### Task to carry out
Send back the records in full, character for character.

▼

Lemma throwing_resolveSlot refs (ws : list (value St)) st this d :
  Throwing.resolveSlot parseFragment refs (lift <$> ws) st this d
  = resolveSlot parseFragment refs ws st this d.
Proof.
  unfold Throwing.resolveSlot, resolveSlot, Throwing.getReferenceValue, getReferenceValue,
    Throwing.argAt, argAt.
  destruct (slotIndex d this) as [j|]; simpl; [|done].
  destruct (refs !! j) as [r|]; [done|].
  rewrite list_lookup_fmap. by destruct (ws !! j) as [[dv|f]|].
Qed.

Lemma throwing_agrees strs (ws : list (value St)) refs0 st d :
  Throwing.buildComponent parseHTML parseFragment strs (lift <$> ws) refs0 st d
  = match buildComponent parseHTML parseFragment strs ws refs0 st d with
    | Some (u, refs, d') => Throwing.Returned u refs d'
    | None => Throwing.Thrown (assemble strs 0 ws st (stringAt strs 0, refs0, d)).1.2
    end.
Proof.
  unfold Throwing.buildComponent, buildComponent. rewrite throwing_assemble.
  destruct (assemble strs 0 ws st (stringAt strs 0, refs0, d)) as [[html refs] d1].
  destruct (jq parseHTML html d1) as [component d2]. simpl.
  rewrite (each_ext _ (resolveSlot parseFragment refs ws st))
    by (intros; apply throwing_resolveSlot).
  by destruct (each _ _ d2).
Qed.

End ThrowingTable.

(** ** A callback that returns a string, in the assembled markup *)

Section StringCallbacks.

Context {St : Type}.
Variable parseHTML : string -> list html.
Variable parseFragment : string -> list html.
Implicit Types (d : Dom) (st : St) (refs : gmap nat data) (strs : list string) (i j : nat).
Implicit Types (args : list (value St)).

(** C5: a callback at index [i] that returns the string [s] is called by
    the assembly step, which splices [s] itself as piece [i] of the markup
    and leaves the table as it was: the table has after the pass the entry
    it had for [i] before it.  The store after the pass is the store after
    the calls of the callbacks, each called once; the pass assembles what
    it assembles when [s] stands at index [i] in place of the callback;
    the build parses that markup; and it gives what it gives when [s]
    stands at index [i] in place of the callback. *)
Theorem string_callback_spliced_as_text strs args refs0 st d i f s prev refs_i d_i :
  args !! i = Some (VFun f) →
  (∀ d, f st d = (DItem (IStr s), d)) →
  assemble strs 0 (take i args) st (stringAt strs 0, refs0, d) = (prev, refs_i, d_i) →
  createReference refs_i (VFun f) i st d_i = (s, refs_i, d_i) ∧
  createReference refs_i (VFun f) i st d_i
  = createReference refs_i (VData (DItem (IStr s))) i st d_i ∧
  pieces 0 args st refs0 d !! i = Some s ∧
  ∃ rest refs d1,
    assemble strs 0 args st (stringAt strs 0, refs0, d) = (prev +:+ s +:+ rest, refs, d1) ∧
    prev +:+ s +:+ rest = stringAt strs 0 +:+ weave strs 0 (pieces 0 args st refs0 d) ∧
    refs !! i = refs0 !! i ∧
    d1 = callbackEffects st args d ∧
    assemble strs 0 (<[i := VData (DItem (IStr s))]> args) st (stringAt strs 0, refs0, d)
    = (prev +:+ s +:+ rest, refs, d1) ∧
    buildComponent parseHTML parseFragment strs args refs0 st d
    = (let '(component, d2) := jq parseHTML (prev +:+ s +:+ rest) d1 in
       d3 ← each (resolveSlot parseFragment refs args st) (findSlots component d2) d2;
       Some (component, ∅, d3)) ∧
    buildComponent parseHTML parseFragment strs args refs0 st d
    = buildComponent parseHTML parseFragment strs (<[i := VData (DItem (IStr s))]> args)
        refs0 st d.
Proof.
  intros Hi Hf Hpre.
  assert (createReference refs_i (VFun f) i st d_i = (s, refs_i, d_i)) as Hstep
    by (simpl; by rewrite Hf).
  destruct (assemble_after_step strs args st _ i _ _ _ _ _ _ _ Hi Hpre Hstep)
    as (rest & refs & d1 & Hall & Hrefs).
  split_and!; [done|by rewrite Hstep| |].
  - rewrite (pieces_lookup strs args st 0 _ _ _ i _ _ _ _ Hi Hpre).
    change (0 + i) with i. by rewrite Hstep.
  - exists rest, refs, d1. split_and!.
    + done.
    + pose proof (assemble_weave strs args st 0 (stringAt strs 0) refs0 d) as Hw.
      by rewrite Hall in Hw.
    + rewrite Hrefs.
      pose proof (assemble_refs_beyond strs (take i args) st 0
                    (stringAt strs 0, refs0, d) i) as Hb.
      rewrite Hpre in Hb. simpl in Hb. apply Hb. rewrite length_take. lia.
    + pose proof (assemble_store strs args st 0 (stringAt strs 0) refs0 d) as Hs.
      by rewrite Hall in Hs.
    + rewrite <- Hall. symmetry. apply (alike_assemble st f s Hf). by apply alike_insert.
    + unfold buildComponent. by rewrite Hall.
    + apply (alike_buildComponent parseHTML parseFragment st f s Hf). by apply alike_insert.
Qed.

End StringCallbacks.

(** ** The claims on the build at concrete inputs *)

Section Witnesses.

Lemma in_singleton_inv (m a : nid) : m ∈ [a] → m = a.
Proof. by intros ->%list_elem_of_singleton. Qed.

Lemma nothing_in_nil (c : nid) (l : list nid) : c ∈ [] ++ [] → c ∉ l.
Proof. by intros ?%elem_of_nil. Qed.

▲

### Exercise solution
Lemma throwing_resolveSlot refs (ws : list (value St)) st this d :
  Throwing.resolveSlot parseFragment refs (lift <$> ws) st this d
  = resolveSlot parseFragment refs ws st this d.
Proof.
  unfold Throwing.resolveSlot, resolveSlot, Throwing.getReferenceValue, getReferenceValue,
    Throwing.argAt, argAt.
  destruct (slotIndex d this) as [j|]; simpl; [|done].
  destruct (refs !! j) as [r|]; [done|].
  rewrite list_lookup_fmap. by destruct (ws !! j) as [[dv|f]|].
Qed.

Lemma throwing_agrees strs (ws : list (value St)) refs0 st d :
  Throwing.buildComponent parseHTML parseFragment strs (lift <$> ws) refs0 st d
  = match buildComponent parseHTML parseFragment strs ws refs0 st d with
    | Some (u, refs, d') => Throwing.Returned u refs d'
    | None => Throwing.Thrown (assemble strs 0 ws st (stringAt strs 0, refs0, d)).1.2
    end.
Proof.
  unfold Throwing.buildComponent, buildComponent. rewrite throwing_assemble.
  destruct (assemble strs 0 ws st (stringAt strs 0, refs0, d)) as [[html refs] d1].
  destruct (jq parseHTML html d1) as [component d2]. simpl.
  rewrite (each_ext _ (resolveSlot parseFragment refs ws st))
    by (intros; apply throwing_resolveSlot).
  by destruct (each _ _ d2).
Qed.

End ThrowingTable.

(** ** A callback that returns a string, in the assembled markup *)

Section StringCallbacks.

Context {St : Type}.
Variable parseHTML : string -> list html.
Variable parseFragment : string -> list html.
Implicit Types (d : Dom) (st : St) (refs : gmap nat data) (strs : list string) (i j : nat).
Implicit Types (args : list (value St)).

(** C5: a callback at index [i] that returns the string [s] is called by
    the assembly step, which splices [s] itself as piece [i] of the markup
    and leaves the table as it was: the table has after the pass the entry
    it had for [i] before it.  The store after the pass is the store after
    the calls of the callbacks, each called once; the pass assembles what
    it assembles when [s] stands at index [i] in place of the callback;
    the build parses that markup; and it gives what it gives when [s]
    stands at index [i] in place of the callback. *)
Theorem string_callback_spliced_as_text strs args refs0 st d i f s prev refs_i d_i :
  args !! i = Some (VFun f) →
  (∀ d, f st d = (DItem (IStr s), d)) →
  assemble strs 0 (take i args) st (stringAt strs 0, refs0, d) = (prev, refs_i, d_i) →
  createReference refs_i (VFun f) i st d_i = (s, refs_i, d_i) ∧
  createReference refs_i (VFun f) i st d_i
  = createReference refs_i (VData (DItem (IStr s))) i st d_i ∧
  pieces 0 args st refs0 d !! i = Some s ∧
  ∃ rest refs d1,
    assemble strs 0 args st (stringAt strs 0, refs0, d) = (prev +:+ s +:+ rest, refs, d1) ∧
    prev +:+ s +:+ rest = stringAt strs 0 +:+ weave strs 0 (pieces 0 args st refs0 d) ∧
    refs !! i = refs0 !! i ∧
    d1 = callbackEffects st args d ∧
    assemble strs 0 (<[i := VData (DItem (IStr s))]> args) st (stringAt strs 0, refs0, d)
    = (prev +:+ s +:+ rest, refs, d1) ∧
    buildComponent parseHTML parseFragment strs args refs0 st d
    = (let '(component, d2) := jq parseHTML (prev +:+ s +:+ rest) d1 in
       d3 ← each (resolveSlot parseFragment refs args st) (findSlots component d2) d2;
       Some (component, ∅, d3)) ∧
    buildComponent parseHTML parseFragment strs args refs0 st d
    = buildComponent parseHTML parseFragment strs (<[i := VData (DItem (IStr s))]> args)
        refs0 st d.
Proof.
  intros Hi Hf Hpre.
  assert (createReference refs_i (VFun f) i st d_i = (s, refs_i, d_i)) as Hstep
    by (simpl; by rewrite Hf).
  destruct (assemble_after_step strs args st _ i _ _ _ _ _ _ _ Hi Hpre Hstep)
    as (rest & refs & d1 & Hall & Hrefs).
  split_and!; [done|by rewrite Hstep| |].
  - rewrite (pieces_lookup strs args st 0 _ _ _ i _ _ _ _ Hi Hpre).
    change (0 + i) with i. by rewrite Hstep.
  - exists rest, refs, d1. split_and!.
    + done.
    + pose proof (assemble_weave strs args st 0 (stringAt strs 0) refs0 d) as Hw.
      by rewrite Hall in Hw.
    + rewrite Hrefs.
      pose proof (assemble_refs_beyond strs (take i args) st 0
                    (stringAt strs 0, refs0, d) i) as Hb.
      rewrite Hpre in Hb. simpl in Hb. apply Hb. rewrite length_take. lia.
    + pose proof (assemble_store strs args st 0 (stringAt strs 0) refs0 d) as Hs.
      by rewrite Hall in Hs.
    + rewrite <- Hall. symmetry. apply (alike_assemble st f s Hf). by apply alike_insert.
    + unfold buildComponent. by rewrite Hall.
    + apply (alike_buildComponent parseHTML parseFragment st f s Hf). by apply alike_insert.
Qed.

End StringCallbacks.

(** ** The claims on the build at concrete inputs *)

Section Witnesses.

Lemma in_singleton_inv (m a : nid) : m ∈ [a] → m = a.
Proof. by intros ->%list_elem_of_singleton. Qed.

Lemma nothing_in_nil (c : nid) (l : list nid) : c ∈ [] ++ [] → c ∉ l.
Proof. by intros ?%elem_of_nil. Qed.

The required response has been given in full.